Since I am very impatient, I went with the microwave rather than the crockpot or oven method. I procrastinated long enough to check out various directions on the world wide web before I jumped in and finally just did it. Rebatching boasts the claim of being able to salvage nearly any soaping fiasco by magically remelting the mess and pouring it into your mold again. There are a few precautions because you are working with extremely hot soap, and of course warnings of active volcanoes in your kitchen is always a possibility. I wore gloves and goggles for safety, but four logs of soap later, rebatching isn't so scary anymore.
I started by finding a kiddo to help cut up the soap. We made two piles: one of larger chunks (1/2 inch or so) and one of smaller chunks for the imbeds. I tried to use the equivalent number of bars plus an extra to assure that the resulting soap would fit into my mold correctly. For me, that was 15 bars of botched soap to cut up.
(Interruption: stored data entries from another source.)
Lemma kv_inv_insert op kv' :
  op_ok op → mica_insert_one kv op = Ok kv' →
  kv_inv kv' (<[log_head kv := (op_key op, op_val op)]> vlog)
    (<[op_key op := op_val op]> spec).
Proof using Hinv.
  intros Hop Hrun. pose proof (inv_wf _ _ _ Hinv) as Hwf.
  destruct (bkt_of_lookup kv (op_key op) Hwf) as [bk Hbk].
  destruct (insert_one_Ok kv op bk Hwf Hop Hbk kv' Hrun) as [Hfit Hins].
  pose proof (inv_bkt _ _ _ Hinv _ _ Hbk) as Hok.
  pose proof (proj1 (key_tag_range (op_key op))) as Htag.
  destruct (chosen_slot_spec _ _ Hok Htag) as (Hc8 & _ & Hother).
  pose proof (ins_index _ _ _ _ Hins) as Hidx.
  assert (Hbo : ∀ k, bkt_of kv' k = bkt_of kv k).
  { intros k. unfold bkt_of. by destruct (ins_cfg _ _ _ _ Hins) as (_ & -> & _). }
  constructor.
  - by eapply kv_wf_inserted.
  - intros b bk' Hb. rewrite Hidx in Hb.
    apply list_lookup_insert_Some in Hb as [(_ & <- & _)|[_ Hb]].
    + by apply bkt_ok_insert.
    + by apply (inv_bkt _ _ _ Hinv b).
  - intros o k v Ho. apply lookup_insert_Some in Ho as [[<- [= <- <-]]|[_ Ho]].
    + by eapply entry_ok_new.
    + by eapply entry_ok_inserted.
  - intros o1 o2 k1 v1 k2 v2 H1 H2 Hlt.
    apply lookup_insert_Some in H1 as [[<- _]|[_ H1]].
    { apply lookup_insert_Some in H2 as [[? _]|[_ H2]]; [lia|].
      rewrite vlog_head_None in H2 by lia. done. }
    apply lookup_insert_Some in H2 as [[<- _]|[_ H2]].
    + apply (ent_head _ _ _ _ (inv_entry _ _ _ Hinv _ _ _ H1)).
    + by apply (inv_disj _ _ _ Hinv _ _ _ _ _ _ H1 H2).
  - intros b bk' j s Hb Hj Hin. setoid_rewrite Hbo. rewrite Hidx in Hb.
    assert (Hold : ∀ b bk0, ht_index kv !! b = Some bk0 → bk0 !! j = Some s →
      (b ≠ Z.to_nat (bkt_of kv (op_key op)) ∨ slot_tag s ≠ key_tag (op_key op)) →
      ∃ k v, <[log_head kv:=(op_key op, op_val op)]> vlog !! slot_offset s = Some (k, v) ∧
        key_tag k = slot_tag s ∧ Z.to_nat (bkt_of kv k) = b ∧
        <[op_key op := op_val op]> spec !! k = Some v).
    { intros b0 bk0 Hb0 Hj0 Hne.
      destruct (inv_slot _ _ _ Hinv _ _ _ _ Hb0 Hj0 Hin) as (k & v & Hv & Ht & Hkb & Hs).
      exists k, v. split; [|split; [done|split; [done|]]].
      - rewrite lookup_insert_ne; [done|]. intros E. rewrite <-E in Hv.
        by rewrite vlog_head_None in Hv.
      - rewrite lookup_insert_ne; [done|]. intros <-. naive_solver. }
    apply list_lookup_insert_Some in Hb as [(<- & <- & _)|[Hne Hb]]; [|by eauto].
    apply list_lookup_insert_Some in Hj as [(<- & <- & _)|[Hnej Hj]].
    + exists (op_key op), (op_val op). simpl. by rewrite !lookup_insert_eq.
    + apply (Hold _ _ Hbk Hj). right. by eapply Hother.
Qed.
End InsertInv.
(* ===== verification/AllocThms.v ===== *)
(** * Theorems about the segregated-fit allocator

    Coalescing, allocation and deallocation against the layout, and the
    states that sequences of calls can reach. *)

From stdpp Require Import base gmap sets list numbers.
From Stdlib Require Import ZArith Lia.
From S2P Require Import Prelude Alloc AllocProof.

(** ** Merging and splitting chunks in hand *)
Lemma merge_inv al C fl X a n m :
  ainv al C fl X → a ∈ X → C !! a = Some (n, false) → C !! (a + n) = Some (m, false) →
  ainv al (<[a := (n + m, false)]> (delete (a + n) C)) fl (X ∖ {[a + n]}).
Proof.
  intros Hinv HX Ha Hb. pose proof (chunk_bounds _ _ _ _ Hinv _ _ _ Ha).
  assert (Hold : ∀ b k f, <[a := (n + m, false)]> (delete (a + n) C) !! b = Some (k, f) →
    (b = a ∧ k = n + m ∧ f = false) ∨ (b ≠ a ∧ b ≠ a + n ∧ C !! b = Some (k, f))).
  { intros b k f E. apply lookup_insert_Some in E as [[<- [= <- <-]]|[? E]]; [auto|].
    apply lookup_delete_Some in E as [? ?]. auto. }
  constructor; try apply Hinv.
  - eapply lay_merge; [apply Hinv|done..].
  - intros x [Hx Hne]%elem_of_difference. destruct (decide (x = a)) as [->|Hxa].
    + exists (n + m). apply lookup_insert_eq.
    + destruct (inv_hand _ _ _ _ Hinv x Hx) as [k Hk]. exists k.
      apply not_elem_of_singleton in Hne. by rewrite lookup_insert_ne, lookup_delete_ne by auto.
  - intros b k k' f [(_ & _ & [=])|(_ & _ & Hbk)]%Hold [(_ & _ & ->)|(_ & _ & Hn)]%Hold; [done|].
    by eapply (inv_coal _ _ _ _ Hinv).
  - intros b k f [(-> & _)|(Hba & Hbn & Hbk)]%Hold HnX; [set_solver by lia|].
    apply (inv_tags _ _ _ _ Hinv); [done|set_solver].
  - intros c b Hc. rewrite (inv_mem _ _ _ _ Hinv c b Hc). split; intros (k & Hk & E).
    + exists k. split; [|done]. rewrite lookup_insert_ne, lookup_delete_ne; [done|..];
        intros <-; by simplify_eq.
    + apply Hold in Hk as [(_ & _ & [=])|(_ & _ & Hk)]. eauto.
Qed.
(** ** Constants of infiniband/verbs.h *)
Definition IBV_PORT_ACTIVE : Z := 4.
Definition IBV_PORT_ACTIVE_DEFER : Z := 5.
Definition IBV_QPT_RC : Z := 2.
Definition IBV_QPT_UC : Z := 3.
Definition IBV_QPT_UD : Z := 4.
Definition IBV_QPS_RESET : Z := 0.
Definition IBV_QPS_INIT : Z := 1.
Definition IBV_QPS_RTR : Z := 2.
Definition IBV_QPS_RTS : Z := 3.
Definition IBV_MTU_1024 : Z := 3.
Definition IBV_ACCESS_LOCAL_WRITE : Z := 1.
Definition IBV_ACCESS_REMOTE_WRITE : Z := 2.
Definition IBV_ACCESS_REMOTE_READ : Z := 4.
Definition IBV_ACCESS_REMOTE_ATOMIC : Z := 8.
Definition IBV_QP_STATE : Z := 2 ^ 0.
Definition IBV_QP_ACCESS_FLAGS : Z := 2 ^ 3.
Definition IBV_QP_PKEY_INDEX : Z := 2 ^ 4.
Definition IBV_QP_PORT : Z := 2 ^ 5.
Definition IBV_QP_QKEY : Z := 2 ^ 6.
Definition IBV_QP_AV : Z := 2 ^ 7.
Definition IBV_QP_PATH_MTU : Z := 2 ^ 8.
Definition IBV_QP_TIMEOUT : Z := 2 ^ 9.
Definition IBV_QP_RETRY_CNT : Z := 2 ^ 10.
Definition IBV_QP_RNR_RETRY : Z := 2 ^ 11.
Definition IBV_QP_RQ_PSN : Z := 2 ^ 12.
Definition IBV_QP_MAX_QP_RD_ATOMIC : Z := 2 ^ 13.
Definition IBV_QP_MIN_RNR_TIMER : Z := 2 ^ 15.
Definition IBV_QP_SQ_PSN : Z := 2 ^ 16.
Definition IBV_QP_MAX_DEST_RD_ATOMIC : Z := 2 ^ 17.
Definition IBV_QP_DEST_QPN : Z := 2 ^ 20.

(** ** Structures *)
Record port_attr : Type := PortAttr { pa_phys_state : Z; pa_lid : Z }.

Record qp_init_attr : Type := QpInitAttr
  { ia_send_cq : Z; ia_recv_cq : Z; ia_qp_type : Z; ia_max_send_wr : Z;
    ia_max_recv_wr : Z; ia_max_send_sge : Z; ia_max_recv_sge : Z; ia_max_inline_data : Z }.
(* ===== verification/HrdUtil.v ===== *)
(** * libhrd: utilities (src/libhrd/hrd.h, src/libhrd/hrd_util.c)

    Completion polling, the port resolution, shared memory and the QP
    registry.  The functions run over a world with the interfaces [Verbs],
    [Shm] and [Memc]. *)

From stdpp Require Import base gmap list strings numbers.
From Stdlib Require Import ZArith Lia.
From S2P Require Import Prelude Verbs.

Definition HRD_Q_DEPTH : Z := 128.
Definition HRD_DEFAULT_PSN : Z := 3185.
Definition HRD_DEFAULT_QKEY : Z := 0x11111111.
Definition HRD_QP_NAME_SIZE : Z := 200.
Definition HRD_RESERVED_NAME_PREFIX : string := "__HRD_RESERVED_NAME_PREFIX".
Definition HRD_MAX_INLINE : Z := 60.
Definition K_128 : Z := 131072.

Definition HRD_MOD_ADD (x N : Z) : Z := let x := x + 1 in if x =? N then 0 else x.

(** The new seed and the value. *)
Definition hrd_fastrand (seed : Z) : Z * Z :=
  let seed := seed *64 1103515245 +64 12345 in (seed, u32 (seed .>> 32)).

Definition hrd_is_power_of_2 (n : Z) : bool :=
  negb (n =? 0) && (n .& u32 (n - 1) =? 0).

(** ** Polling *)

(** Writes of [ibv_poll_cq] to [&wc[i]]. *)
Definition wc_write (arr : list wc) (i : Z) (es : list wc) : list wc :=
  take (Z.to_nat i) arr ++ es ++ drop (Z.to_nat i + length es) arr.

Section Poll.
Context {W : Type} `{Verbs W}.

Definition poll_once (cq num_comps comps : Z) (arr : list wc)
    : eff W (Z * list wc) :=
  let* (new_comps, es) := ibv_poll_cq cq (num_comps - comps) in
  eff_lift (in_bounds ((0 <=? comps) && (comps + Z.of_nat (length es) <=? Z.of_nat (length arr)))) ;*
  eff_ret (new_comps, wc_write arr comps es).

Definition bad_status (arr : list wc) (i : Z) : bool :=
  match arr !! Z.to_nat i with
  | Some c => negb (wc_status c =? 0)
  | None => false
  end.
I had some Pearberry that didn't like the Titanium Dioxide that I added, some Plumeria that was castor oil heavy, and a couple of Lilac bars that had turned grey instead of a pretty purple, as well a couple of Oatmeal Milk and Honey bars that overheated. I saved the purple, greens and some tan/yellow pieces for my imbeds, the neutral colors all went into my glass mixing bowl.
As with any other soap making supplies, this bowl is now marked as "soap use only." I poured about 1/4 cup of canola oil on top (you can use any oil of your choice). Then I popped it into the microwave for 45 seconds, took it out and stirred. After a couple rounds at 45 seconds I decreased the time for each interval, the majority of them being 30 seconds each with stirring in between. You don't want to heat the soap too fast.
When the soap started to look dry around the edges I added a little bit of water to moisten it back up. It will start to look like a squash casserole with big chunks.
Then I plopped it into my prepared soap molds and set is aside to impatiently wait about twenty four hours before I cut it. Thinking that I had mastered this new art of soap making I went on to whip up three more rebatches of soap: Raspberry Patchouli, Drakkar, and Lilac and Lavender.
Wallah! Beautiful soap! It was still fairly soft when I cut it (maybe I added too much water?), so I will let it harden on the drying rack for a couple of weeks, but it already makes bubbles and smells so good.